© JUNGE FREIHEIT Verlag GmbH & Co.  www.jungefreiheit.de  19/08 02. Mai 2008

Im Visier des Staates
Islamismus: Deutsche Behörden ermitteln erneut gegen radikale Moslems / Verbotenes Multi-Kultur-Haus in Neu-Ulm als Keimzelle
Peter Freitag

Die islamistische Szene in Deutschland ist erneut ins Visier der Sicherheitsbehörden geraten. Am Mittwoch vergangener Woche durchsuchten aufgrund eines Ermittlungsverfahrens der Münchner Staatsanwaltschaft mehr als hundert Beamte der bayerischen Polizei sowie der Landeskriminalämter aus Baden-Württemberg, Nordrhein-Westfalen, Berlin und Sachsen insgesamt sechzehn Privatwohnungen, Vereins- sowie Verlagsräume von Beschuldigten in Neu-Ulm, Ulm, Sindelfingen, Bonn, Berlin und Leipzig nach Beweismitteln.

Neun beschuldigten Personen wird von den ermittelnden Behörden vorgeworfen, sich seit September 2005 "ausgehend von Neu-Ulm und dem ehemaligen 'Multi-Kultur-Haus' dauerhaft und strukturiert mit der Zielsetzung zusammengefunden zu haben, Muslime und Nichtmuslime, insbesondere auch deutsche zum Islam konvertierte Personen, im Sinne einer äußerst strengen Form des Islam zu islamisieren und zu radikalisieren", heißt es in einer Stellungnahme der Ermittler. Ziel dieser Radikalisierung sei unter anderem auch gewesen, die Bereitschaft "für jihadistische Aktivitäten im In- und Ausland zu fördern". Bei den Beschuldigten handelt es sich laut bayerischer Polizei um deutsche Staatsangehörige im Alter zwischen 25 und 47 Jahren, von denen die überwiegende Zahl einen "Migrationshintergrund" aufweist. Die Männer wurden den Angaben zufolge nach der erkennungsdienstlichen Behandlung und einer Vernehmung durch die Polizei wieder auf freien Fuß gesetzt.

Das 1996 gegründete und 2005 auf Weisung des bayerischen Innenministeriums geschlossene Neu-Ulmer Multi-Kultur-Haus (MKH) stand schon häufig im Visier der Ermittler (JF 38/07).

Zuletzt war es in die Schlagzeilen gekommen, weil auch die im vergangenen Jahr verhafteten "Dschihadisten", denen die Polizei die Planung mehrerer Sprengstoff-Attentate vorwirft, dem Umfeld der radikal-islamischen Institution aus der Donaustadt angehört haben sollen.

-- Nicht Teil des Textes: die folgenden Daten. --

(** C36: recovery strands parents.  Where a child stalled out and its parent
    should go on, the script always stops with an error, at the global
    [iso_to_millis] that only the other scripts define: the parent has left the
    set of those that wait for children, its record is as before, and it has
    entered no other set. *)
Theorem recovery_strands_parents now parent parent_id deferred d :
  (∃ v, (exec (ZREM (redis_key q (StateKey WaitingChildren)) parent_id) d).2 = Ok v) →
  let r := resume_recovered_parent (recovery now) parent parent_id deferred d in
  (∃ e, r.2 = Err e) ∧ zscore (redis_key q (StateKey WaitingChildren)) parent_id r.1 = Ok None ∧
  hget jobs parent_id r.1 = hget jobs parent_id d ∧
  ∀ s, s ≠ WaitingChildren → zscore (redis_key q (StateKey s)) parent_id r.1 = zscore (redis_key q (StateKey s)) parent_id d.
Proof.
  intros [v Hv]. cbn zeta. destruct (exec (ZREM (redis_key q (StateKey WaitingChildren)) parent_id) d) as [d1 o] eqn:E. cbn in Hv. subst o.
  set (r := resume_recovered_parent _ _ _ _ _). assert (∃ e, r = (d1, Err e)) as [e ->].
  { unfold r, resume_recovered_parent, resume_flow_parent_at. unfold bind at 1. unfold do_, bind at 1, call.
    change (fa_waiting_children _) with (redis_key q (StateKey WaitingChildren)). rewrite E. unfold ret.
    unfold bind at 1. pose proof (set_fields_state ([("processed_at", LNull); ("finished_at", LNull)] ++ lease_reset ++
      [("deferred_failure", deferred); ("failed_reason", LNull)]) parent d1) as Hs.
    destruct (set_fields _ parent d1) as [d2 [t|e]]; cbn in Hs; subst d2; by eexists. }
  replace d1 with (exec (ZREM (redis_key q (StateKey WaitingChildren)) parent_id) d).1 by (by rewrite E). cbn [fst snd].
  split; [by exists e|]. split_and!.
  - rewrite E. by eapply zrem_member.
  - rewrite frame_field; [done|]. by apply (untouched q _ (StateKey WaitingChildren) _ JobsKey).
  - intros s Hs. rewrite frame_member; [done|]. apply (untouched q _ (StateKey WaitingChildren) _ (StateKey s)); try done. congruence.
Qed.
End recovery.
(* ===== verification/RedisDemo.v ===== *)
(** * A concrete Redis and Lua library

    Tables for the strings, hash fields and members of sets, an encoding of
    the texts of a table in place of JSON, and the laws of [RedisLua] for
    both: the lease rules hold of something, and the witnesses run on it. *)
From S2P Require Import Prelude Ordering Text Float64 External Retry JobTypes JobStore JobDedup JobQueries JobAdd Backend FloatOrder LuaDates RedisKeys RedisReplies RedisReplyRules RedisCalls RedisLua RedisLeases RedisLeaseRules RedisFinish RedisReports RedisMoves RedisRecords RedisRemovals RedisQueries RedisClient RedisAdds RedisFlows RedisGuards RedisKept RedisKeptAdds RedisSurvival RedisReportRules RedisAddRules.
Local Open Scope Z_scope.

(** ** Lua's libraries *)
Definition text_fields (fields : list (string * Lua)) : list (string * string) :=
  omap (λ e, match e.2 with LString s => Some (e.1, s) | _ => None end) fields.

Definition pack (l : list (string * string)) : string := show_nat (Zpos (countable.encode l)).
Definition unpack (s : string) : option (list (string * string)) :=
  match parse_magnitude s with Some (Zpos p) => countable.decode p | _ => None end.

Lemma unpack_pack l : unpack (pack l) = Some l.
Proof. unfold unpack, pack. rewrite parse_magnitude_show by lia. apply decode_encode. Qed.

Definition demo_lua : LuaLibs := {|
  lua_stack := 100;
  cjson_decode := λ s, match unpack s with
                       | Some l => Ok (LTable [] (prod_map id LString <$> l))
                       | None => Err "not a table"
                       end;
  cjson_encode := λ t, match t with
                       | LTable _ fields => Ok (pack (text_fields fields))
                       | _ => Ok (pack [])
                       end;
  lua_strtod := λ s, f64_of_Z <$> parse_i64 s;
  lua_text := λ x, show_nat (f64_to_u64 x);
  float_text := λ x, show_nat (f64_to_u64 x);
|}.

Im Jahr ihres Verbots hatte der bayerische Verfassungsschutz festgestellt: Die "öffentlichen Äußerungen von Funktionären sowie die Freitagsgebete im MKH waren geprägt von einer massiven, gebetsmühlenartigen Hetze gegen die parlamentarische Demokratie, gegen Andersgläubige" und beinhalteten "offene Aufrufe" zur Bekämpfung beziehungsweise Tötung Andersgläubiger. Christen und Juden seien in den Propagandaschriften des Vereins "als Feinde präsentiert" worden, die "hinzurichten seien, wenn sie nicht bereuten und zum Islam überträten".

Bei den aktuellen Durchsuchungen sollten vor allem strafrechtlich relevante Publikationen sichergestellt und Erkenntnisse über deren Herstellung gewonnen werden. Denn mittels sowohl "radikaler Literatur, Audio- und Videomedien als auch Islamseminaren, Internetauftritten und einschlägigen Diskussionsforen" sollen die Beschuldigten Straftaten wie Volksverhetzung und Anwerbung zu einem fremden Wehrdienst begangen haben, so der Vorwurf der ermittelnden Staatsanwälte.

Jedoch wollte die Staatsanwaltschaft München nicht bestätigen, daß es sich bei dem in Berlin ansässigen Verdächtigen um Reda S. handle, wie der Bayerische Rundfunk gemeldet hatte. Gegen den aus Ägypten stammenden Reda S. wurde bereits wegen Beteiligung an den Bombenattentaten auf Bali im Oktober 2002 ermittelt, ohne daß jedoch ein Prozeß eröffnet wurde.